# GPGPU¶

The most computationally intensive parts of gprMax, which are the FDTD solver loops, can optionally be executed using General-purpose computing on graphics processing units (GPGPU). This has been achieved through use of the NVIDIA CUDA programming environment, therefore a NVIDIA CUDA-Enabled GPU is required to take advantage of the GPU-based solver.

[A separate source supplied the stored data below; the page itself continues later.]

Lemma limit_req_interleaved_witness :
  let ws := [lr_sample_first.1; lr_sample_request] in
  let zs := lr_sample_first.2 in
  (forall i z, zs !! i = Some z -> exists E, lr_is 1 lr_sample_area ∅ z E (node_holders ws i)) /\
  (forall k w, ws !! k = Some w -> (pc_left w <= 2 * length (w_limits w) + 3)%nat /\
     match w_pc w with
     | Finished _ _ => w_node w = ∅
     | _ => forall now, exists w' zs',
         ngx_http_limit_req_handler (fun _ => 1000) now w zs = Some (w', zs') /\ (pc_left w' < pc_left w)%nat
     end).
Proof.
  apply (limit_req_interleaved 1 lr_sample_area ∅ (fun _ => 1000) lr_sample_zones [lr_idle_worker; lr_idle_worker]
    lr_sample_first.2 [lr_sample_first.1; lr_sample_request] lr_sample_workers).
  assert (Hl : Forall (fun l => is_Some (lr_sample_zones !! rl_zone l)) lr_sample_limits) by (repeat constructor; by eexists).
  assert (Hn : NoDup (map rl_zone lr_sample_limits)) by (apply (bool_decide_unpack _); by vm_compute).
  eapply rtc_l; [eapply (sys_start _ 0%nat lr_idle_worker NGX_DECLINED 0 lr_sample_limits (fun _ => Some (B! "10.0.0.1")) 503 false); [done|done|exact Hl|exact Hn]|].
  eapply rtc_l; [eapply (sys_start _ 1%nat lr_idle_worker NGX_DECLINED 0 lr_sample_limits (fun _ => Some (B! "10.0.0.1")) 503 false); [done|done|exact Hl|exact Hn]|].
  eapply rtc_l; [eapply (sys_handler _ 0%nat 5000 _ lr_sample_first.1 _ lr_sample_first.2); [done|]|apply rtc_refl].
  unfold lr_sample_first. vm_compute. reflexivity.
Defined.
(** What [decode] emits for a block: nothing for an empty block, the
    syllable when a candidate is accepted, and the block itself otherwise. *)
Definition emit (block : str) : str :=
  match block with
  | [] => []
  | _ :: _ =>
      match first_accept _SORTED_MEDIALS block with
      | Some ch => [ch]
      | None => block
      end
  end.

(** The blocks that the loop of [decode] runs over. *)
Definition blocks_of (text : str) : list str :=
  str_split SEP_CHAR
    (str_replace SPACE (SEPARATOR ++ [SPACE] ++ SEPARATOR)
       (str_strip QUOTES text)).

(** The first occurrence of [v] in [block] has the onset of index [o]
    before it and the coda of index [c] after it, [v] being the nucleus of
    index [n]. *)
Definition valid_partition (v block : str) (o n c : nat) : Prop :=
  exists p q, first_occurrence v block p q
    /\ INITIALS !! o = Some p /\ MEDIALS !! n = Some v /\ FINALS !! c = Some q.

(** The nucleus token [v] is accepted for [block]. *)
Definition accepted (v block : str) : Prop :=
  exists o n c, valid_partition v block o n c.

(** The code point of the syllable with the three table indices. *)
Definition recompose (o n c : nat) : Z :=
  0xAC00 + Z.of_nat o * 588 + Z.of_nat n * 28 + Z.of_nat c.
(** * Safe-Miles: the school-bus optimisation core

    A shallow embedding of the routing and clustering stages of the
    optimisation pipeline ([backend/models/routing.py],
    [backend/models/clustering.py], [backend/models/optimizer.py]) together
    with the properties the design document states about them.

    Conventions of the embedding.
    - Python [int] is [Z].  A Python [float] is a rational in canonical
      form ([Qc]): every finite float is one, and arithmetic on them is
      taken exact.  Where the rounding decides, in comparing an entry of
      the distance matrix with its transpose, the lengths are binary64
      floats ([Routing64]).
    - [math.ceil(a / b)] on two ints is the exact integer ceiling; the float
      quotient is exact for the magnitudes a roster can reach (below 2^53).
    - A call that can raise returns [option] (or a dedicated outcome type);
      [None] is the exception leaving the function.
    - [print] is modelled by a log of events.
    - Library calls (OR-tools, scikit-learn, networkx, haversine) are not
      part of the repository: the solver, k-means and the great-circle
      distance are parameters of the model; the shortest-path oracle is
      modelled by a function that meets its contract
      ([MatrixFacts.dijkstra_contract]). *)

From Stdlib Require Import ZArith QArith Qround Qcanon List Lia.
From stdpp Require Import base option numbers list strings pretty sorting gmap.
From Stdlib Require Floats.

Local Open Scope Z_scope.

(** ** Python helpers *)

Module Py.

(** [math.ceil(a / b)] for ints [a], [b]; [ZeroDivisionError] when [b = 0].
    [Z.div] rounds towards minus infinity, like Python's [//]. *)
Definition ceil_div (a b : Z) : option Z :=
  if b =? 0 then None else Some (- ((- a) / b)).

(** [range(n)] *)
Definition range (n : Z) : list Z :=
  Z.of_nat <$> seq 0 (Z.to_nat n).

(** [range(a, b)] *)
Definition range2 (a b : Z) : list Z :=
  (λ k, a + Z.of_nat k) <$> seq 0 (Z.to_nat (b - a)).

(** [sum(l)] *)
Definition sum (l : list Z) : Z := fold_right Z.add 0 l.

(** [int(x)] on a float: truncation towards zero. *)
Definition int_of_float (x : Qc) : Z :=
  if decide (0 ≤ x)%Qc then Qfloor x else Qceiling x.

(** [for i, x in enumerate(xs): acc = body(i, x, acc)], counting from [i]. *)
Fixpoint for_enumerate {A B} (body : nat → B → A → A) (i : nat) (xs : list B)
    (acc : A) : A :=
  match xs with
  | [] => acc
  | x :: rest => for_enumerate body (S i) rest (body i x acc)
  end.

(** [max(l)] on a non-empty list of floats. *)
Definition max_float (x : Qc) (l : list Qc) : Qc :=
  foldl (λ m y, if decide (m < y)%Qc then y else m) x l.

End Py.
(** X4: [process_csv] with a detector returning a pair (text, statistics
    dict without repeated keys): the number of records is the number of
    rows, [records_with_pii] the number of rows with a non-empty dict, and
    every total is the sum over the rows of that row's count. *)
Theorem X4_process_csv_totals (detect : pyval -> outcome (list pyobj))
        (f : pyval -> pyval * counts)
        (Hd : forall v, detect v = Returns [OVal (fst (f v)); ODict (snd (f v))])
        (Hnd : forall v, NoDup (map fst (snd (f v))))
        (text_column : string) (cells : list pyval) :
  exists tot, process_csv detect (Some text_column) cells =
                Returns (List.length cells,
                         List.length (filter (fun v => nonempty (snd (f v))) cells), tot) /\
              forall k, get k tot = list_sum (map (fun v => get k (snd (f v))) cells).
Proof.
  unfold process_csv; destruct (loop_pairs detect f Hd Hnd cells 0 0 []) as [tot [E1 E2]].
  exists tot; split; [exact E1 | intros k; rewrite E2; reflexivity].
Qed.


Lemma X4_witness :
  (forall v, sample_detect v = Returns [OVal (fst (sample_f v)); ODict (snd (sample_f v))]) /\
  (forall v, NoDup (map fst (snd (sample_f v)))) /\
  exists tot, process_csv sample_detect (Some "texto") [PStr (py "a"); PNone; PStr (py "b")] =
                Returns (3, 2, tot) /\ get "CPF" tot = 4.
Proof.
  assert (Hd : forall v, sample_detect v = Returns [OVal (fst (sample_f v)); ODict (snd (sample_f v))])
    by (intros v; reflexivity).
  assert (Hnd : forall v, NoDup (map fst (snd (sample_f v)))).
  { intros [| | | | | |]; cbn; repeat constructor; cbn; intuition discriminate. }
  split; [exact Hd|]; split; [exact Hnd|].
  destruct (X4_process_csv_totals sample_detect sample_f Hd Hnd "texto"
              [PStr (py "a"); PNone; PStr (py "b")]) as [tot [E1 E2]].
  exists tot; split; [exact E1 | rewrite E2; reflexivity].
Defined.

End FileProcessorFacts.

(* ------------------------------------------------------------------ *)
(** ** The dicts the service detector returns *)

Module DetectorDicts.
Import Detector Accumulator PyCall ReportService ReportServiceFacts Properties.

(** A counter dict as [defaultdict(int)] builds it with [+= 1]: no
    repeated key, no zero count. *)

Lemma incr_ok k d : dict_ok d -> dict_ok (incr k d).
Proof.
  induction d as [|[a v] d IH]; intros [Hn Hp]; cbn [incr].
  - split; repeat constructor; auto.
  - inversion Hn as [|? ? Ha Hn']; inversion Hp as [|? ? Hv Hp']; subst.
    destruct (String.eqb_spec k a) as [->|Ne].
    + split; [exact Hn|]; constructor; [cbn; lia | exact Hp'].
    + destruct (IH (conj Hn' Hp')) as [Hn2 Hp2]; split; cbn [map fst].
      * constructor; [|exact Hn2]; rewrite Basics.keys_incr; intros [E|E]; [congruence | tauto].
      * constructor; [exact Hv | exact Hp2].
Qed.

Lemma step_ok st c :
  dict_ok (pii_stats st) -> dict_ok (invalid_cpfs st) ->
  dict_ok (pii_stats (step st c)) /\ dict_ok (invalid_cpfs (step st c)).
Proof.
  intros H1 H2; unfold step, add; destruct (c_kind c) as [v|b|].
  - cbn [pii_stats invalid_cpfs]; split; [apply incr_ok, H1|].
    destruct v; [exact H2 | apply incr_ok, H2].
  - destruct (overlaps _ _ _); [auto|]; cbn [pii_stats invalid_cpfs]; split; [apply incr_ok|]; auto.
  - destruct (has_identifier st); [|auto]; cbn [pii_stats invalid_cpfs]; split; [apply incr_ok|]; auto.
Qed.
(** A record that came back from a page with changed built-ins: it has 13
    fields, and [description], which the differ reads, is not one of them. *)
Example altered_record_lacks_description :
  exists record,
    snd (MigrationComparator.extractPageInfo Scenario.altered tt Scenario.alteredHtml)
    = Some record
    /\ List.length (keys record) = 13
    /\ ~ In "description" (keys record)
    /\ prop record "description" = JS.Undefined.
Proof.
  eexists. split; [reflexivity|]. split; [reflexivity|]. split; [|reflexivity].
  simpl. intros H. repeat (destruct H as [H|H]; [discriminate|]). exact H.
Qed.

(** C4, at the input where the code departs from it: for the page
    [<meta name='description'>], whose [meta] element has no [content]
    attribute, [extractPageInfo] of both classes returns a record whose
    [description] is [null] and not the empty string. *)
Theorem C4_missing_content_attribute_is_null :
  exists full simple,
    snd (MigrationComparator.extractPageInfo Scenario.loadBareMeta tt
           "<meta name='description'>") = Some full
    /\ prop full "description" = JS.Null
    /\ snd (SimpleMigrationComparator.extractPageInfo Scenario.loadBareMeta tt
              "<meta name='description'>") = Some simple
    /\ prop simple "description" = JS.Null
    /\ JS.strictNe JS.Null (JS.Str "") = true.
Proof. eexists _, _. repeat split. Qed.

(** C5 as stated fails for [MigrationComparator]: the record it extracts
    from a page with its built-ins intact has 14 keys where the differ
    compares 13 fields; [mainContent] is extracted and never compared. *)
Lemma C5_record_has_an_extra_field :
  exists record,
    snd (MigrationComparator.extractPageInfo Scenario.loadBareMeta tt
           "<meta name='description'>") = Some record
    /\ ~ (List.length (keys record) = List.length MigrationComparator.comparedFields
          /\ forall k, In k (keys record) <-> In k MigrationComparator.comparedFields).
Proof.
  eexists. split; [reflexivity|]. intros [H _]. vm_compute in H. discriminate.
Qed.

(** C5, amended.  When the callback of [tempPage.evaluate] runs as it is
    written (the scripts of the snapshot leave alone the built-ins it uses),
    and when a call throws an error whose message the [catch] block can
    read, the record that [MigrationComparator.extractPageInfo] returns has
    the same 14 keys, which are the 13 compared fields and [mainContent],
    and the record that [SimpleMigrationComparator.extractPageInfo] returns
    has exactly the 9 compared fields of that class as its keys.  When the
    callback ran with built-ins that the snapshot changed, the record is the
    object that came back from the page, whatever its keys. *)
Theorem C5_record_keys (R : Type) (setContent : R -> string -> R * Extraction)
    (r r' : R) (html : string) :
  ((exists d, setContent r html = (r', Intact d))
   \/ setContent r html = (r', Faulted true) ->
   exists full simple,
     MigrationComparator.extractPageInfo setContent r html = (r', Some full)
     /\ SimpleMigrationComparator.extractPageInfo setContent r html = (r', Some simple)
     /\ List.length (keys full) = 14
     /\ List.filter (fun k => negb (String.eqb k "mainContent")) (keys full)
        = MigrationComparator.comparedFields
     /\ In "mainContent" (keys full)
     /\ ~ In "mainContent" MigrationComparator.comparedFields
     /\ keys simple = SimpleMigrationComparator.comparedFields
     /\ List.length (keys simple) = 9)
  /\ (forall pageInfo,
        setContent r html = (r', Altered pageInfo) ->
        MigrationComparator.extractPageInfo setContent r html = (r', Some pageInfo)
        /\ SimpleMigrationComparator.extractPageInfo setContent r html
           = (r', Some pageInfo)).
Proof.
  split.
  - intros H.
    destruct (full_keys setContent r r' html H) as (full & Ef & Kf).
    destruct (simple_keys setContent r r' html H) as (simple & Es & Ks).
    exists full, simple. rewrite Kf, Ks.
    repeat split; try assumption; try reflexivity.
    + simpl. tauto.
    + simpl. intros H'. repeat (destruct H' as [H'|H']; [discriminate|]). exact H'.
  - intros pageInfo H.
    unfold MigrationComparator.extractPageInfo, SimpleMigrationComparator.extractPageInfo.
    rewrite H. now split.
Qed.

Lemma C5_record_keys_witness :
  exists full simple,
    MigrationComparator.extractPageInfo Scenario.loadBareMeta tt "<meta name='description'>"
    = (tt, Some full)
    /\ SimpleMigrationComparator.extractPageInfo Scenario.loadBareMeta tt
         "<meta name='description'>" = (tt, Some simple)
    /\ List.length (keys full) = 14
    /\ List.filter (fun k => negb (String.eqb k "mainContent")) (keys full)
       = MigrationComparator.comparedFields
    /\ In "mainContent" (keys full)
    /\ ~ In "mainContent" MigrationComparator.comparedFields
    /\ keys simple = SimpleMigrationComparator.comparedFields
    /\ List.length (keys simple) = 9.
Proof.
  apply (proj1 (C5_record_keys unit Scenario.loadBareMeta tt tt "<meta name='description'>")).
  left. exists Scenario.bareMeta. reflexivity.
Defined.

(** ** The report *)

Section Report.
Context {R : Type}.
Variable extractPageInfo : R -> string -> R * PageInfo.
Variable comparePageInfo : PageInfo -> PageInfo -> string -> Differences.
Variables oldDomain newDomain timestamp : string.
Variable testTag : string * string.
Variables oldData newData : CrawlData.

Local Abbreviation body :=
  (comparePair extractPageInfo comparePageInfo oldDomain newDomain oldData newData).
Local Abbreviation loop :=
  (fold_left (fun st oldUrl => body oldUrl st)).

(** One turn of the loop leaves [pageComparisons] as it is or pushes one
    result, which has a change. *)
Lemma comparePair_push (oldUrl : string) (st : R * list Differences) :
  snd (body oldUrl st) = snd st
  \/ exists p, snd (body oldUrl st) = snd st ++ [p] /\ changes p <> [].
Proof.
  unfold comparePair.
  destruct (present _ && present _); [|now left].
  destruct (extractPageInfo (fst st) _) as [r1 oldInfo].
  destruct (extractPageInfo r1 _) as [r2 newInfo].
  destruct (changes (comparePageInfo oldInfo newInfo _)) as [|c cs] eqn:E; simpl.
  - now left.
  - right. eexists. split; [reflexivity|]. rewrite E. discriminate.
Qed.

Lemma loop_all_changed (commonUrls : list string) (st : R * list Differences) :
  Forall (fun p => changes p <> []) (snd st) ->
  Forall (fun p => changes p <> []) (snd (loop commonUrls st)).
Proof.
  revert st. induction commonUrls as [|u us IH]; intros st H; simpl; [exact H|].
  apply IH.
  destruct (comparePair_push u st) as [-> | (p & -> & Hp)]; [exact H|].
  apply Forall_app. split; [exact H|]. now constructor.
Qed.

(** The members of the report, read off [report]. *)
Lemma report_members (r : R) :
  let res := fst (report extractPageInfo comparePageInfo oldDomain newDomain
                    timestamp testTag oldData newData r) in
  let converted := List.map (convert oldDomain newDomain) (urls oldData) in
  missingUrls res
  = List.filter (fun u => negb (JS.includes (urls newData) u)) converted
  /\ newUrls res
     = List.filter (fun u => negb (JS.includes converted u)) (urls newData)
  /\ pageComparisons res
     = snd (loop (List.filter
                    (fun u => JS.includes (urls newData) (convert oldDomain newDomain u))
                    (urls oldData)) (r, []))
  /\ summary res
     = Summary.mk (List.length (urls oldData)) (List.length (urls newData))
         (List.length (missingUrls res)) (List.length (newUrls res))
         (List.length (pageComparisons res))
  /\ seoImpact res
     = mkSeoImpact
         (List.length (List.filter (changesField "title") (pageComparisons res)))
         (List.length (List.filter (changesField "description") (pageComparisons res)))
         (List.length (List.filter (changesField "canonical") (pageComparisons res))).
Proof.
  cbv zeta. unfold report.
  destruct (fold_left _ _ _) as [r' pcs]. simpl. repeat split.
Qed.

End Report.

Lemma changesField_spec (name : string) (p : Differences) :
  changesField name p = true <-> hasChangeTo name p.
Proof.
  unfold changesField, hasChangeTo. rewrite List.existsb_exists.
  split; intros (c & Hin & Hc); exists c; split; try assumption.
  - now apply String.eqb_eq.
  - now apply String.eqb_eq.
Qed.

(** C6 as stated fails: in the report of two crawls whose one common page
    is [<meta name='keywords' content='old'>] on the old site and
    [<meta name='keywords' content='new'>] on the new one, [keywords] is a
    compared field changed on one page, and the report has no count for it:
    [seoImpact] has three members, all 0. *)
Lemma C6_no_count_for_keywords :
  ~ (forall name, In name MigrationComparator.comparedFields ->
       fieldImpact Scenario.keywordsReport name
       = Some (List.length (List.filter (changesField name)
                              (pageComparisons Scenario.keywordsReport))))
  /\ List.length (List.filter (changesField "keywords")
                    (pageComparisons Scenario.keywordsReport)) = 1
  /\ seoImpact Scenario.keywordsReport = mkSeoImpact 0 0 0.
Proof.
  split; [|split; reflexivity].
  intros H. specialize (H "keywords").
  assert (In "keywords" MigrationComparator.comparedFields) as Hin by (simpl; tauto).
  specialize (H Hin). vm_compute in H. discriminate.
Qed.

(** C6, amended: the report counts the pages with a change for three
    fields. [seoImpact.pagesWithTitleChanges],
    [pagesWithDescriptionChanges] and [pagesWithCanonicalChanges] are the
    numbers of results in [pageComparisons] that hold a change to [title],
    to [description] and to [canonical]; there is no count for another
    field.  In [summary], [oldWebsiteUrls] and [newWebsiteUrls] are the
    numbers of URLs of the two crawls, and [missingUrls], [newUrls] and
    [pagesWithChanges] are the lengths of the report's [missingUrls],
    [newUrls] and [pageComparisons]. *)
Theorem C6_report_counts (R : Type) (extractPageInfo : R -> string -> R * PageInfo)
    (comparePageInfo : PageInfo -> PageInfo -> string -> Differences)
    (oldDomain newDomain timestamp : string) (testTag : string * string)
    (oldData newData : CrawlData) (r : R) :
  let res := fst (report extractPageInfo comparePageInfo oldDomain newDomain
                    timestamp testTag oldData newData r) in
  let pages name := List.length (List.filter (changesField name) (pageComparisons res)) in
  (forall name p, changesField name p = true <-> hasChangeTo name p)
  /\ fieldImpact res "title" = Some (pages "title")
  /\ fieldImpact res "description" = Some (pages "description")
  /\ fieldImpact res "canonical" = Some (pages "canonical")
  /\ (forall name, name <> "title" -> name <> "description" -> name <> "canonical" ->
        fieldImpact res name = None)
  /\ Summary.oldWebsiteUrls (summary res) = List.length (urls oldData)
  /\ Summary.newWebsiteUrls (summary res) = List.length (urls newData)
  /\ Summary.missingUrls (summary res) = List.length (missingUrls res)
  /\ Summary.newUrls (summary res) = List.length (newUrls res)
  /\ Summary.pagesWithChanges (summary res) = List.length (pageComparisons res).
Proof.
  cbv zeta.
  destruct (report_members extractPageInfo comparePageInfo oldDomain newDomain
              timestamp testTag oldData newData r) as (_ & _ & _ & Hsum & Hseo).
  split; [apply changesField_spec|].
  unfold fieldImpact. rewrite Hseo, Hsum. simpl.
  repeat split.
  intros name H1 H2 H3.
  apply String.eqb_neq in H1, H2, H3. now rewrite H1, H2, H3.
Qed.

Lemma C6_report_counts_witness :
  fieldImpact Scenario.keywordsReport "keywords" = None.
Proof.
  apply (C6_report_counts (option unit)
           (awaited (MigrationComparator.extractPageInfo Scenario.loadKeywords))
           MigrationComparator.comparePageInfo Scenario.oldSite Scenario.newSite
           "t" ("testDuration", "0ms") Scenario.oldKeywords Scenario.newKeywords (Some tt));
    apply String.eqb_neq; reflexivity.
Defined.

(** C8: a result without a change never appears in [pageComparisons].
    For the differ of either class and every run of the loop, every result
    of the report has at least one change, [summary.pagesWithChanges] is the
    length of [pageComparisons], and the turn of the loop for a common URL
    whose two extracted records are equal pushes nothing. *)
Theorem C8_only_changed_pages (R : Type) (extractPageInfo : R -> string -> R * PageInfo)
    (comparePageInfo : PageInfo -> PageInfo -> string -> Differences)
    (oldDomain newDomain timestamp : string) (testTag : string * string)
    (oldData newData : CrawlData) (r : R) :
  comparePageInfo = MigrationComparator.comparePageInfo
  \/ comparePageInfo = SimpleMigrationComparator.comparePageInfo ->
  let res := fst (report extractPageInfo comparePageInfo
                    oldDomain newDomain timestamp testTag oldData newData r) in
  Forall (fun p => changes p <> []) (pageComparisons res)
  /\ Summary.pagesWithChanges (summary res) = List.length (pageComparisons res)
  /\ forall (oldUrl : string) (r0 r1 r2 : R) (oldInfo newInfo : PageInfo)
            (acc : list Differences),
       extractPageInfo r0 (default "" (snapshots oldData !! JS.sanitize oldUrl))
       = (r1, oldInfo) ->
       extractPageInfo r1
         (default "" (snapshots newData !! JS.sanitize (convert oldDomain newDomain oldUrl)))
       = (r2, newInfo) ->
       oldInfo = newInfo ->
       snd (comparePair extractPageInfo comparePageInfo
              oldDomain newDomain oldData newData oldUrl (r0, acc)) = acc.
Proof.
  intros Hclass. cbv zeta.
  destruct (report_members extractPageInfo comparePageInfo
              oldDomain newDomain timestamp testTag oldData newData r)
    as (_ & _ & Hpcs & Hsum & _).
  split; [|split].
  - rewrite Hpcs. apply loop_all_changed. constructor.
  - now rewrite Hsum.
  - intros oldUrl r0 r1 r2 oldInfo newInfo acc H1 H2 ->.
    unfold comparePair. simpl fst. simpl snd.
    destruct (present _ && present _); [|reflexivity].
    rewrite H1, H2.
    destruct Hclass as [-> | ->].
    + now rewrite full_comparePageInfo_same.
    + now rewrite simple_comparePageInfo_same.
Qed.
(** C7.  Two requests for one name, the first commits of each going
    through: each appends one row to [scans] and leaves the rows before
    it as they are, the two rows have different keys and carry the key
    of the single row of [domains] with the lower-cased name, and the
    second request leaves [domains] as the first left it. *)
Theorem repeated_scans_share_one_domain
    (env1 env2 : Env) (first second : ScanCreate) (d0 : DB) :
  let name := lower (domain_name first) in
  let d1 := fst (run_create_scan env1 first d0) in
  let d2 := fst (run_create_scan env2 second d1) in
  domain_name second = domain_name first ->
  names_unique d0 ->
  (forall n, n < setup_commits name d0 -> commit_raises env1 n = None) ->
  commit_raises env2 0 = None ->
  exists domain scan1 scan2,
    scans d1 = (scans d0 ++ [scan1])%list /\
    scans d2 = (scans d0 ++ [scan1; scan2])%list /\
    s_id scan1 <> s_id scan2 /\
    ~ In (s_id scan1) (map s_id (scans d0)) /\
    ~ In (s_id scan2) (map s_id (scans d0)) /\
    s_domain_id scan1 = d_id domain /\
    s_domain_id scan2 = d_id domain /\
    d_domain_name domain = name /\
    filter (fun x => d_domain_name x =? name) (domains d2) = [domain] /\
    domains d2 = domains d1.
Proof.
  intros name d1 d2 Hsame Huniq Hc1 Hc2.
  destruct (run_create_scan_appends env1 first d0 Hc1)
    as (domain & scan1 & Hs1 & Hf1 & Hd1 & Hn1 & Hfind1 & Hdoms1).
  fold name in Hs1, Hfind1, Hdoms1, Hn1. fold d1 in Hs1, Hfind1, Hdoms1.
  assert (Hk : setup_commits (lower (domain_name second)) d1 = 1).
  { unfold setup_commits. rewrite Hsame. fold name. now rewrite Hfind1. }
  destruct (run_create_scan_appends env2 second d1)
    as (domain' & scan2 & Hs2 & Hf2 & Hd2 & Hn2 & Hfind2 & Hdoms2).
  { rewrite Hk. intros n Hn. assert (n = 0) as -> by lia. exact Hc2. }
  rewrite Hsame in Hfind2, Hdoms2, Hn2.
  fold name in Hfind2, Hdoms2, Hn2. fold d2 in Hs2, Hfind2, Hdoms2.
  rewrite Hfind1 in Hdoms2. destruct Hdoms2 as [-> Hdoms2].
  rewrite Hs1, map_app, in_app_iff in Hf2. simpl in Hf2.
  exists domain, scan1, scan2.
  split; [exact Hs1|].
  split; [rewrite Hs2, Hs1, <- app_assoc; reflexivity|].
  split; [intros E; apply Hf2; right; left; exact E|].
  split; [exact Hf1|].
  split; [intros Hin; apply Hf2; left; exact Hin|].
  split; [exact Hd1|]. split; [exact Hd2|]. split; [exact Hn1|].
  split; [|exact Hdoms2].
  rewrite Hdoms2.
  destruct (find (fun x => d_domain_name x =? name) (domains d0)) as [found|] eqn:F.
  - destruct Hdoms1 as [-> ->]. now apply filter_unique_name.
  - rewrite Hdoms1, filter_app, (filter_find_none _ _ F). simpl.
    rewrite Hn1, String.eqb_refl. reflexivity.
Qed.

Lemma repeated_scans_share_one_domain_example :
  exists domain scan1 scan2,
    scans (fst (run_create_scan working_env dns_only_request
                  (fst (run_create_scan working_env dns_only_request empty_db))))
      = [scan1; scan2] /\
    s_id scan1 <> s_id scan2 /\
    s_domain_id scan1 = d_id domain /\
    s_domain_id scan2 = d_id domain /\
    d_domain_name domain = "example.com" /\
    domains (fst (run_create_scan working_env dns_only_request
                    (fst (run_create_scan working_env dns_only_request empty_db))))
      = [domain].
Proof.
  destruct (repeated_scans_share_one_domain working_env working_env
              dns_only_request dns_only_request empty_db)
    as (domain & scan1 & scan2 & H1 & H2 & H3 & _ & _ & H6 & H7 & H8 & H9 & _).
  - reflexivity.
  - constructor.
  - reflexivity.
  - reflexivity.
  - exists domain, scan1, scan2.
    split; [exact H2|]. split; [exact H3|]. split; [exact H6|].
    split; [exact H7|]. split; [exact H8|]. exact H9.
Defined.

End ScanClaims.

(* ================================================================== *)
(** * The failure path of the orchestrator against the specification *)
(* ================================================================== *)

Section FailureClaims.

Import Scans Examples.

Lemma on_failure_never_returns (env : Env) (e : exn) :
  triple (fun _ => True) (on_failure env e) (fun _ _ => False) (fun _ => True).
Proof.
  intros s _. unfold on_failure, bindM, scan_id, set_scan, utcnow, raise.
  destruct (inactive s); simpl; [exact I|].
  destruct (db_commit env _) as [s' [u|e']]; exact I.
Qed.

(** With the subdomain step requested the [try] block raises, so the
    route ends in the [except] block. *)
Lemma create_scan_never_returns (env : Env) (scan_data : ScanCreate) :
  include_subdomains scan_data = true ->
  triple (fun _ => True) (create_scan env scan_data) (fun _ _ => False) (fun _ => True).
Proof.
  intros Hsub. unfold create_scan.
  eapply triple_bind with (Q := fun _ _ => True).
  { intros s _. now destruct (get_or_create_domain env _ s) as [s' [d|e]]. }
  intros domain.
  eapply triple_bind with (Q := fun _ _ => True).
  { intros s _. now destruct (create_scan_record env domain s) as [s' [d|e]]. }
  intros scan. simpl.
  eapply triple_bind with (Q := fun _ _ => False); [|intros u s []].
  eapply triple_try with (E' := fun _ => True); [|apply on_failure_never_returns].
  intros s _. rewrite run_collectors_eq, Hsub. exact I.
Qed.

## Extra installation steps for GPU usage¶

The following steps provide guidance on how to install the extra components to allow gprMax to run on your NVIDIA GPU:

1. Install the NVIDIA CUDA Toolkit. You can follow the Installation Guides in the NVIDIA CUDA Toolkit Documentation You must ensure the version of CUDA you install is compatible with the compiler you are using. This information can usually be found in a table in the CUDA Installation Guide under System Requirements.
2. You may need to add the location of the CUDA compiler (nvcc) to your user path environment variable, e.g. for Windows C:\Program Files\NVIDIA GPU Computing Toolkit\CUDA\v10.0\bin or Linux/macOS /Developer/NVIDIA/CUDA-10.0/bin.
3. Install the pycuda Python module. Open a Terminal (Linux/macOS) or Command Prompt (Windows), navigate into the top-level gprMax directory, and if it is not already active, activate the gprMax conda environment conda activate gprMax. Run pip install pycuda

## Running gprMax using GPU(s)¶

Open a Terminal (Linux/macOS) or Command Prompt (Windows), navigate into the top-level gprMax directory, and if it is not already active, activate the gprMax conda environment conda activate gprMax

Run one of the test models:

(gprMax)$python -m gprMax user_models/cylinder_Ascan_2D.in -gpu  Note If you want to select a specific GPU card on your system, you can specify an integer after the -gpu flag. The integer should be the NVIDIA CUDA device ID for a specific GPU card. If it is not specified it defaults to device ID 0. ### Combining MPI and GPU usage¶ Message Passing Interface (MPI) has been utilised to implement a simple task farm that can be used to distribute a series of models as independent tasks. This is described in more detail in the OpenMP, MPI, HPC section. MPI can be combined with the GPU functionality to allow a series models to be distributed to multiple GPUs on the same machine (node). For example, to run a B-scan that contains 60 A-scans (traces) on a system with 4 GPUs: (gprMax)$ python -m gprMax user_models/cylinder_Bscan_2D.in -n 60 -mpi 5 -gpu


Note

The argument given with -mpi is number of MPI tasks, i.e. master + workers, for MPI task farm. So in this case, 1 master (CPU) and 4 workers (GPU cards).